Problem requirements: Show every line from the data below that includes "reflexivity".

(Saved data entries)
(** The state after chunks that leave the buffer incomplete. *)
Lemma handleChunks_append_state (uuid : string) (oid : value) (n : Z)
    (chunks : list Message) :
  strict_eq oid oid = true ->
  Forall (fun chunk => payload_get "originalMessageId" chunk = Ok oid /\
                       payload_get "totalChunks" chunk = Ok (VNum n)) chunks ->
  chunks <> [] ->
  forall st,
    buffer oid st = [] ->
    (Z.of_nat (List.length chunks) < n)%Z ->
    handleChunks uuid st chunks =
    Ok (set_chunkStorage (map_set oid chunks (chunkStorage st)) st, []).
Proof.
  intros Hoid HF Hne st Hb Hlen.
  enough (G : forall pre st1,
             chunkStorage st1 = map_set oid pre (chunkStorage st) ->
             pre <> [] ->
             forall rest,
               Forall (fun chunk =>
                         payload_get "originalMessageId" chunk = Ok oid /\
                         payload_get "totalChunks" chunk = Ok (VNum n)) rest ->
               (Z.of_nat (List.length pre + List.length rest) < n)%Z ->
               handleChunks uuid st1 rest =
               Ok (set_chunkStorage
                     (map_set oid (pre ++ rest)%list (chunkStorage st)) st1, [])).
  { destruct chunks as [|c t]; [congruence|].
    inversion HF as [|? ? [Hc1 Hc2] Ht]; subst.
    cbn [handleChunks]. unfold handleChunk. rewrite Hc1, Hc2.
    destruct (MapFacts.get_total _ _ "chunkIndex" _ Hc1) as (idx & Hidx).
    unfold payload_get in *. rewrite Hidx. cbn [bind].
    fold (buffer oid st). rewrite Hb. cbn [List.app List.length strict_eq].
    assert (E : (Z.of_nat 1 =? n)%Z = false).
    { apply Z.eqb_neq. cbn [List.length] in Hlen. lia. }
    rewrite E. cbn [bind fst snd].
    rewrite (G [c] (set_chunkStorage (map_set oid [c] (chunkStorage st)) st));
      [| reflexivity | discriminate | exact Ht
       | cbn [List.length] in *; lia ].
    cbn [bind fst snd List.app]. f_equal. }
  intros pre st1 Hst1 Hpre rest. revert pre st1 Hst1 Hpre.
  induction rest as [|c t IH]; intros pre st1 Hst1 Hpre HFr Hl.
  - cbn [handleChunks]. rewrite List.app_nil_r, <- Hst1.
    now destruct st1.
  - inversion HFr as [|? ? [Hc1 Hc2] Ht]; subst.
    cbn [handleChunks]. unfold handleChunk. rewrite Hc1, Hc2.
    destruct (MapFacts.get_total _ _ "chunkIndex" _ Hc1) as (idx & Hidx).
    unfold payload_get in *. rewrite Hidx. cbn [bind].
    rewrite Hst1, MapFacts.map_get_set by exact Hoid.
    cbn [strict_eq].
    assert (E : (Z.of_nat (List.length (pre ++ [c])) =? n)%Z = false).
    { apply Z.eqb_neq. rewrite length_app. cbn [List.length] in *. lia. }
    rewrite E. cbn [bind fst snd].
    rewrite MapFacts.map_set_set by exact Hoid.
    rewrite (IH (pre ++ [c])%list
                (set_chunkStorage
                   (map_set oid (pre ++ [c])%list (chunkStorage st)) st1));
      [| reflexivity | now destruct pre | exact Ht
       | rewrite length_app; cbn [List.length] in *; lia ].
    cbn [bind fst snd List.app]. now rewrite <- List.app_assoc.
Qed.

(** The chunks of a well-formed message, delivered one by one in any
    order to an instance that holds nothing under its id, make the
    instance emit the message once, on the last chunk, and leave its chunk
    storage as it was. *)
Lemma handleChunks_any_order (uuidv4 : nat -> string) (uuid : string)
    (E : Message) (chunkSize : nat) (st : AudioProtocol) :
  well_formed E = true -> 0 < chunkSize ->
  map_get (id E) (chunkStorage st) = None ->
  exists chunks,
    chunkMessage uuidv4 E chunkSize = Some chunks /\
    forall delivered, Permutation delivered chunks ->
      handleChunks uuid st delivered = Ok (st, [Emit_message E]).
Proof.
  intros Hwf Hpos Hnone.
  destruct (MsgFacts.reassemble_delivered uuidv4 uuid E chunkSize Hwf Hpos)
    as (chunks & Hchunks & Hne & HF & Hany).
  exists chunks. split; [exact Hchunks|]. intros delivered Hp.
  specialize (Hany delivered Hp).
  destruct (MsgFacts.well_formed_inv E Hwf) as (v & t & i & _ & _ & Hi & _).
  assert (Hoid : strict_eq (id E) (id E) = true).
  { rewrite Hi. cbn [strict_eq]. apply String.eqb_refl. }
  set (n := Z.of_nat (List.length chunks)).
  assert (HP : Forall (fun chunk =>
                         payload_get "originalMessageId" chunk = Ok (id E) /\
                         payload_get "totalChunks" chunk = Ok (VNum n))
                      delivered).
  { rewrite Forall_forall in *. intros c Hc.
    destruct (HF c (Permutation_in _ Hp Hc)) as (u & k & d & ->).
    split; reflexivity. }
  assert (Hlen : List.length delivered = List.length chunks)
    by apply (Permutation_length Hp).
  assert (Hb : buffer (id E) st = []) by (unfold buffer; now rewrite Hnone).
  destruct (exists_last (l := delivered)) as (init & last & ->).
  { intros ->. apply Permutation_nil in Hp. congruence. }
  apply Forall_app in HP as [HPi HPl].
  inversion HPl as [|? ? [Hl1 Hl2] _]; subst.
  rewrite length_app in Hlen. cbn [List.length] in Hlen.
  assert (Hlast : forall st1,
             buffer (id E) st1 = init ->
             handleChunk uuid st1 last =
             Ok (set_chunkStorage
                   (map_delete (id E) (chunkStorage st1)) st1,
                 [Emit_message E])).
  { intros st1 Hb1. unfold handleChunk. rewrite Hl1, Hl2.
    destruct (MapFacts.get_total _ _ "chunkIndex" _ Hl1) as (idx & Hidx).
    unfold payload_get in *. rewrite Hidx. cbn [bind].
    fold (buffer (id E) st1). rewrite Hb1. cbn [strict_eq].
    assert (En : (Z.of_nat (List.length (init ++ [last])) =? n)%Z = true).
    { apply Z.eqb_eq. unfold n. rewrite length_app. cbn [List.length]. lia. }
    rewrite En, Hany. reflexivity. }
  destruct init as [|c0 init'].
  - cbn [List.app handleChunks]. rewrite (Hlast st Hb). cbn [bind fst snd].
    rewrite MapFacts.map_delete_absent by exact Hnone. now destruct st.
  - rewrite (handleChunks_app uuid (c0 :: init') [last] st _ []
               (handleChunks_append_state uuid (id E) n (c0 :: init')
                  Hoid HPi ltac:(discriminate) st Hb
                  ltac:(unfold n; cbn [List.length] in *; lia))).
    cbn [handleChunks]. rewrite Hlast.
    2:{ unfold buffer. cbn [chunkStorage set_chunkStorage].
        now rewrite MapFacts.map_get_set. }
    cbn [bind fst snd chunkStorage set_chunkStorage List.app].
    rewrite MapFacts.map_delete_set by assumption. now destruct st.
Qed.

Task output:
      [| reflexivity | discriminate | exact Ht
      [| reflexivity | now destruct pre | exact Ht
    split; reflexivity. }
    rewrite En, Hany. reflexivity. }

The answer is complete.